* [Collected data entries]
'''
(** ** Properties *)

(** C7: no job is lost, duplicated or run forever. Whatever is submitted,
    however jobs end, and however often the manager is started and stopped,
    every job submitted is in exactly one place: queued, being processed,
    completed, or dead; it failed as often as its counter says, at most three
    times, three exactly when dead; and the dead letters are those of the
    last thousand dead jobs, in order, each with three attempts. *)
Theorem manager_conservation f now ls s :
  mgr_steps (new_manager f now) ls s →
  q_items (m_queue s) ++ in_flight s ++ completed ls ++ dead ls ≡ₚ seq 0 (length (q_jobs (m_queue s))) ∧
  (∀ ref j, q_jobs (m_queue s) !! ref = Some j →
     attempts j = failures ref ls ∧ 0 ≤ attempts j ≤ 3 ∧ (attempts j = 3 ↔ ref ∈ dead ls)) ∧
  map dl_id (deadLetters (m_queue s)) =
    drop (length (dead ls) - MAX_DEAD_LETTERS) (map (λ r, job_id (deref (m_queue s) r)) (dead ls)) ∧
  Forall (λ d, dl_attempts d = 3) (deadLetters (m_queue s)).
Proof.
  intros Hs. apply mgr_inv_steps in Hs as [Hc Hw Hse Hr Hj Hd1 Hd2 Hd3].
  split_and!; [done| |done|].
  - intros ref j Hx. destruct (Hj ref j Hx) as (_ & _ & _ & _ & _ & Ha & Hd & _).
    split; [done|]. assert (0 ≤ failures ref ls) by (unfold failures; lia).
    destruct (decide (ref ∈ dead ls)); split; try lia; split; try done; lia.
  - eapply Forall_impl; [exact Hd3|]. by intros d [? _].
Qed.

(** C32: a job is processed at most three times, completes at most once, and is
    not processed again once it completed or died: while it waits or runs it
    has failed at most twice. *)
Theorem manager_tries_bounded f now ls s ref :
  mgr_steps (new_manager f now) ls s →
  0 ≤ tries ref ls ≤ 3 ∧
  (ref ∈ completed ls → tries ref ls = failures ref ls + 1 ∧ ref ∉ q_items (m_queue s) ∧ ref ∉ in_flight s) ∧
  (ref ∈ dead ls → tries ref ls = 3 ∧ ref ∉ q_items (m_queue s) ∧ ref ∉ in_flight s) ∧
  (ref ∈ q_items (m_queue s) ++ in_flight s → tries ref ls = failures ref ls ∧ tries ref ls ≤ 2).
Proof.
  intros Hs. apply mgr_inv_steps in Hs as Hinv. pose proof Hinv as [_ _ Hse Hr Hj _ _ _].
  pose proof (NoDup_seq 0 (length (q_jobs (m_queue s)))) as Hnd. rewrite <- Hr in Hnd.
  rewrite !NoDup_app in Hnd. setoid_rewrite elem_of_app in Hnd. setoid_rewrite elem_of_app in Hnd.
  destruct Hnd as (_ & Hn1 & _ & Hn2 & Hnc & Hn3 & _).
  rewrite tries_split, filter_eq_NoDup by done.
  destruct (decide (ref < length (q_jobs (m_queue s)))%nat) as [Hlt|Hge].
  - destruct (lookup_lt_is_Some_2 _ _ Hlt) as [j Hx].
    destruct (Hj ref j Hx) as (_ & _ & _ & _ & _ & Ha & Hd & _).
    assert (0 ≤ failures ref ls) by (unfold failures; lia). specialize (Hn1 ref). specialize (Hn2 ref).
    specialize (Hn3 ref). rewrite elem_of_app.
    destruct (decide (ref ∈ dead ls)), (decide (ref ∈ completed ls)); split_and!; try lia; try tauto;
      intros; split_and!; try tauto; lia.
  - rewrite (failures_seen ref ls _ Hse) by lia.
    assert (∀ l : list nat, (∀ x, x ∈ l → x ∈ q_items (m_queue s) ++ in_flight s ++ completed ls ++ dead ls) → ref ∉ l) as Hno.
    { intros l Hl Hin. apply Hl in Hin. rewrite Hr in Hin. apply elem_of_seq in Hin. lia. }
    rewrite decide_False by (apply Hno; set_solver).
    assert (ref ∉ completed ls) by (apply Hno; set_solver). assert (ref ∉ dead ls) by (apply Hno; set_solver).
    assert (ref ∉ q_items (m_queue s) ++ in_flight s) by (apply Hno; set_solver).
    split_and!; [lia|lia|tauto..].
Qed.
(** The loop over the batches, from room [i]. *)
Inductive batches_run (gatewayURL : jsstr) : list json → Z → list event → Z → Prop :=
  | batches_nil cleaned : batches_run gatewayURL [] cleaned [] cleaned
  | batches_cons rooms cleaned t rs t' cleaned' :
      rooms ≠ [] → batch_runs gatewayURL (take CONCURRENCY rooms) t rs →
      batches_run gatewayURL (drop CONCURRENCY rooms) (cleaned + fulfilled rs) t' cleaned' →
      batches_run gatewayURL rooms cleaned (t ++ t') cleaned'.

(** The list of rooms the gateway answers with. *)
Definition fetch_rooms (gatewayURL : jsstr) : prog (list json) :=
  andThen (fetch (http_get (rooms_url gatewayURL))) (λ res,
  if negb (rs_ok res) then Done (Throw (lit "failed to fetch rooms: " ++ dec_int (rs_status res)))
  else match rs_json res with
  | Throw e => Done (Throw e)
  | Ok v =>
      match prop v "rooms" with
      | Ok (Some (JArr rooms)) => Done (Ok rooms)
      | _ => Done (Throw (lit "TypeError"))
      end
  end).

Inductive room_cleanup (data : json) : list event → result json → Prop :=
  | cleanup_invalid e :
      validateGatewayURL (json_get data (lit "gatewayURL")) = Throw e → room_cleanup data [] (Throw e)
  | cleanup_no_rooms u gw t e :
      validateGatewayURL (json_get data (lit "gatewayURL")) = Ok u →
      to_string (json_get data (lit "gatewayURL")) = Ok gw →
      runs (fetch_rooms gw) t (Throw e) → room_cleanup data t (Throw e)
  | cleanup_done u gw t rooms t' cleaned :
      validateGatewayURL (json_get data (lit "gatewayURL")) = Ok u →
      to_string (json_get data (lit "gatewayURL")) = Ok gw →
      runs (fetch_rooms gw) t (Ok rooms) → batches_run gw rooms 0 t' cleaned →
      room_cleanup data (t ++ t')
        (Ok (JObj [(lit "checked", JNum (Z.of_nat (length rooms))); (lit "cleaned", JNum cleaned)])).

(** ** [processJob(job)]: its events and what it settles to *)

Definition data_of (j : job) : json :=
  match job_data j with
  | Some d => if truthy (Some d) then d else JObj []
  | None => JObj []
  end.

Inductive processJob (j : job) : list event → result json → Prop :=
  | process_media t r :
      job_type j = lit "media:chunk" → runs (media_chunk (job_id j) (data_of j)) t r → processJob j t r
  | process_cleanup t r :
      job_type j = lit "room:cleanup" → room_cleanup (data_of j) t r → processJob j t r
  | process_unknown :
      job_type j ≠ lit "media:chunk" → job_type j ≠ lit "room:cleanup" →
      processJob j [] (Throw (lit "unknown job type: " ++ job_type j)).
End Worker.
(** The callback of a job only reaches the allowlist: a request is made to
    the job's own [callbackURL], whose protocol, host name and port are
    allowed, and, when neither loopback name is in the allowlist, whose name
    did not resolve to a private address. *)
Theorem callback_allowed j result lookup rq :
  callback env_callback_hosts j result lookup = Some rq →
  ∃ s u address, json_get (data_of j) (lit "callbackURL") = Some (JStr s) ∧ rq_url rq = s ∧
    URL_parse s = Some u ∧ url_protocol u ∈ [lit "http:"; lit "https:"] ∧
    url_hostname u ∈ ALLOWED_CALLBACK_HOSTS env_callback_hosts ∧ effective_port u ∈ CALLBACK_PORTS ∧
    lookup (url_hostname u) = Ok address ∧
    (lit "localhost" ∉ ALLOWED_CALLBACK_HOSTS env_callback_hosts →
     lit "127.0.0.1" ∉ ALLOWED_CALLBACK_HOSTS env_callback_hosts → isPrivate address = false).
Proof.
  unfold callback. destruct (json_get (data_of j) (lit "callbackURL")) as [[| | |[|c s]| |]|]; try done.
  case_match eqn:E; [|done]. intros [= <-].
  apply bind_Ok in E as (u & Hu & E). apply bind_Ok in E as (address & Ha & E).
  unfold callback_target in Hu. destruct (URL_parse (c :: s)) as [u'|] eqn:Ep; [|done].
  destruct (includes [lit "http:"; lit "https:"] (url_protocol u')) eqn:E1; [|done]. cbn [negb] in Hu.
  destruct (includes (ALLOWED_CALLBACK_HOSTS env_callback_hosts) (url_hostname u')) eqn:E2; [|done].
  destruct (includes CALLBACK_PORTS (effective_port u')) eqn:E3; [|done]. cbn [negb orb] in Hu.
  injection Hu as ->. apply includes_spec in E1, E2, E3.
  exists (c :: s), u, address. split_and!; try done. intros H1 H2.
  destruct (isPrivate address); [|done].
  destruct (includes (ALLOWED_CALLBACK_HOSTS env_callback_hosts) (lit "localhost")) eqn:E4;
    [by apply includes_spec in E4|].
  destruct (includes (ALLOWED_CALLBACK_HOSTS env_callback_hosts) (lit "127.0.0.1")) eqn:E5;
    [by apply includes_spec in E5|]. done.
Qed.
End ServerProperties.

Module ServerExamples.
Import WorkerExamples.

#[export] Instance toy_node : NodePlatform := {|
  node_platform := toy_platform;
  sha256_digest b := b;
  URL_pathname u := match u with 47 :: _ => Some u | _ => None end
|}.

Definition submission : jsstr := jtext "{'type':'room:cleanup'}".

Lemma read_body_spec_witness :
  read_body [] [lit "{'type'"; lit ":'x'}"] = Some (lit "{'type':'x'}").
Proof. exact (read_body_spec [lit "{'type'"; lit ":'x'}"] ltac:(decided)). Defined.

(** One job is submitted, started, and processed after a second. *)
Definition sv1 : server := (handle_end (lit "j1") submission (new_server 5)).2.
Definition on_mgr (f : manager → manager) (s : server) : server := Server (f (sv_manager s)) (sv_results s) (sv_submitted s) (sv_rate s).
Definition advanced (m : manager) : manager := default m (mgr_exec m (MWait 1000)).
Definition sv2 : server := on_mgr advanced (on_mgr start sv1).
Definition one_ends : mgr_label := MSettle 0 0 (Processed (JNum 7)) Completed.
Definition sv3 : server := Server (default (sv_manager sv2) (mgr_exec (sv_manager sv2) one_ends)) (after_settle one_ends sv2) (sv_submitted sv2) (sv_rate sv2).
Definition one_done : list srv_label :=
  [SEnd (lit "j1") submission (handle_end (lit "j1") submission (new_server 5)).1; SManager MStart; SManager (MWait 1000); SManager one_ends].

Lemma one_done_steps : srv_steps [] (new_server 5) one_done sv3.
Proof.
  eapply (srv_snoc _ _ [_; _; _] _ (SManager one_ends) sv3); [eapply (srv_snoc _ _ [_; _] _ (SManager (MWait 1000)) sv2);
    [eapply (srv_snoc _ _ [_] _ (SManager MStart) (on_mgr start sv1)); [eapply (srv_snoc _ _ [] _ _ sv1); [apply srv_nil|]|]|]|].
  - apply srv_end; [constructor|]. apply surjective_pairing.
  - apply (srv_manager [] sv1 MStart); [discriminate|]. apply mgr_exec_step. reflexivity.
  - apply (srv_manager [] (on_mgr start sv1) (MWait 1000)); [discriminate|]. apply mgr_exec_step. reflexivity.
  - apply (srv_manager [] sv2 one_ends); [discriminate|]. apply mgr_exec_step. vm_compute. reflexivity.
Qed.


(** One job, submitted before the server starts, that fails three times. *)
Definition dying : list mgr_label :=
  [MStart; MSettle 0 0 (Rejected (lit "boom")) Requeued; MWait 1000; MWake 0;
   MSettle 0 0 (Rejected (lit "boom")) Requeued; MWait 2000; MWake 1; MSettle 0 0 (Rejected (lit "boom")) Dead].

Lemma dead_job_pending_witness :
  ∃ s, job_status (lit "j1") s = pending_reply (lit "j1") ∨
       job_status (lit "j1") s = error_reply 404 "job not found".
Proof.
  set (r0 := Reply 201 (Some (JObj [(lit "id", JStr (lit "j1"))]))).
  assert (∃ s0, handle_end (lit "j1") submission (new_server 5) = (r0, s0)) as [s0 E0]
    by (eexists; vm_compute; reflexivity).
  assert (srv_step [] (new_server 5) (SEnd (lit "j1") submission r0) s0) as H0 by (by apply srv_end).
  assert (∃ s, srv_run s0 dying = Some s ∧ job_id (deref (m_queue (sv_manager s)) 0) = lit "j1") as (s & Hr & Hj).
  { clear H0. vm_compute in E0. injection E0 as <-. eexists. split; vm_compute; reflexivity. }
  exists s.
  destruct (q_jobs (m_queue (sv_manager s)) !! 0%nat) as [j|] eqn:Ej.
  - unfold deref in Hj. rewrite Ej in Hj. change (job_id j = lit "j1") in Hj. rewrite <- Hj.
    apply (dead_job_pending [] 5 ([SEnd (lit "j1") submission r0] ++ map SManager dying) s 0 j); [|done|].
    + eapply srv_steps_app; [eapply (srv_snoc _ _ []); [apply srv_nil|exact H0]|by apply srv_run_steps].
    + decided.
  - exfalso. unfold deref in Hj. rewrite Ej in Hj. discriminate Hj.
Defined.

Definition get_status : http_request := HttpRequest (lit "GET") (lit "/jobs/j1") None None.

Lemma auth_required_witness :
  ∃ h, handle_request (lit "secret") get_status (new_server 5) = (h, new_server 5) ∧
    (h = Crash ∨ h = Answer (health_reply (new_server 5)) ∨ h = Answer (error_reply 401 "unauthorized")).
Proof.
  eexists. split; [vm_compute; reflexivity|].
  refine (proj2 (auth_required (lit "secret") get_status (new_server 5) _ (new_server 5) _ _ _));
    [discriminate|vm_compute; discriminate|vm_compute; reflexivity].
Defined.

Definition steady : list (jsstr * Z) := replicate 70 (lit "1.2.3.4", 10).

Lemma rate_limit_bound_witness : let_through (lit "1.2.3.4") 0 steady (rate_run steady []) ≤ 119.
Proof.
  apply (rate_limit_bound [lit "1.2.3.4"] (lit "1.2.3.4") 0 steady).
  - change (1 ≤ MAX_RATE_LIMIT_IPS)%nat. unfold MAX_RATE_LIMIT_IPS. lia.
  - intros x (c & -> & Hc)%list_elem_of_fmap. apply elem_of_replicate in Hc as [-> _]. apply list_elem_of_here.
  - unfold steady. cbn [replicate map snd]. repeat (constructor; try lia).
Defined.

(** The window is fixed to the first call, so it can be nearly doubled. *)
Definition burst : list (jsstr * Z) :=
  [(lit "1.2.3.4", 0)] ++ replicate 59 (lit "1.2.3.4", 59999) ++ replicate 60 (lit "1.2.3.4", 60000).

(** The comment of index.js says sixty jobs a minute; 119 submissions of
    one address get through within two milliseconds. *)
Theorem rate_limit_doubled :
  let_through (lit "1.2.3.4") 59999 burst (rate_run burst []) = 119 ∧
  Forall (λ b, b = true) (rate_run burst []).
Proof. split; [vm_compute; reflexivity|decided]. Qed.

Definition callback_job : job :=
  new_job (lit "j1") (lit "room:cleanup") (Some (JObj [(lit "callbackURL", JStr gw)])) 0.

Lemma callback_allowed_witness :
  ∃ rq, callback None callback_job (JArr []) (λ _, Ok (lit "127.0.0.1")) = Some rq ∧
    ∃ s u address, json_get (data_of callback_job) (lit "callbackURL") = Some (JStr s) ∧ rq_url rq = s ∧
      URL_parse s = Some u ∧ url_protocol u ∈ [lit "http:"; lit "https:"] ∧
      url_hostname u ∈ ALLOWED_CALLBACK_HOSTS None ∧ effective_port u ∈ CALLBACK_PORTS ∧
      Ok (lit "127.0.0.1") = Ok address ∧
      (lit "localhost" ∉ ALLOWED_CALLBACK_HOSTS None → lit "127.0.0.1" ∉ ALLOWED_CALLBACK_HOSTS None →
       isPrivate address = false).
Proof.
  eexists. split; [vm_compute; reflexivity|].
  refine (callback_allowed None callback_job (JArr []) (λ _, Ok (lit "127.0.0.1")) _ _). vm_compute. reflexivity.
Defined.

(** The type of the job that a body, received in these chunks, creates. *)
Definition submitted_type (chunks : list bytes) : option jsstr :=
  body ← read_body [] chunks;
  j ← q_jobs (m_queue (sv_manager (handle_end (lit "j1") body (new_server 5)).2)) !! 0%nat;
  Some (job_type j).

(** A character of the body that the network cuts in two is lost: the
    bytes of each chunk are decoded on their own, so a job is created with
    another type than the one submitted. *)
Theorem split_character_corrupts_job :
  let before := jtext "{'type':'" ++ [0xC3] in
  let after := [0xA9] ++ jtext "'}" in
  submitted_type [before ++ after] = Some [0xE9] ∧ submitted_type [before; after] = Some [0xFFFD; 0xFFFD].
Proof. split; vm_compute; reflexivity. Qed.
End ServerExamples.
'''
* [ACTION ITEM]
Retype exactly the lines of the data above, starting at its first line and finishing with the line that has "(m_queue s))) ∧" in it.

* [RESPONSE TO THIS TASK]
(** ** Properties *)

(** C7: no job is lost, duplicated or run forever. Whatever is submitted,
    however jobs end, and however often the manager is started and stopped,
    every job submitted is in exactly one place: queued, being processed,
    completed, or dead; it failed as often as its counter says, at most three
    times, three exactly when dead; and the dead letters are those of the
    last thousand dead jobs, in order, each with three attempts. *)
Theorem manager_conservation f now ls s :
  mgr_steps (new_manager f now) ls s →
  q_items (m_queue s) ++ in_flight s ++ completed ls ++ dead ls ≡ₚ seq 0 (length (q_jobs (m_queue s))) ∧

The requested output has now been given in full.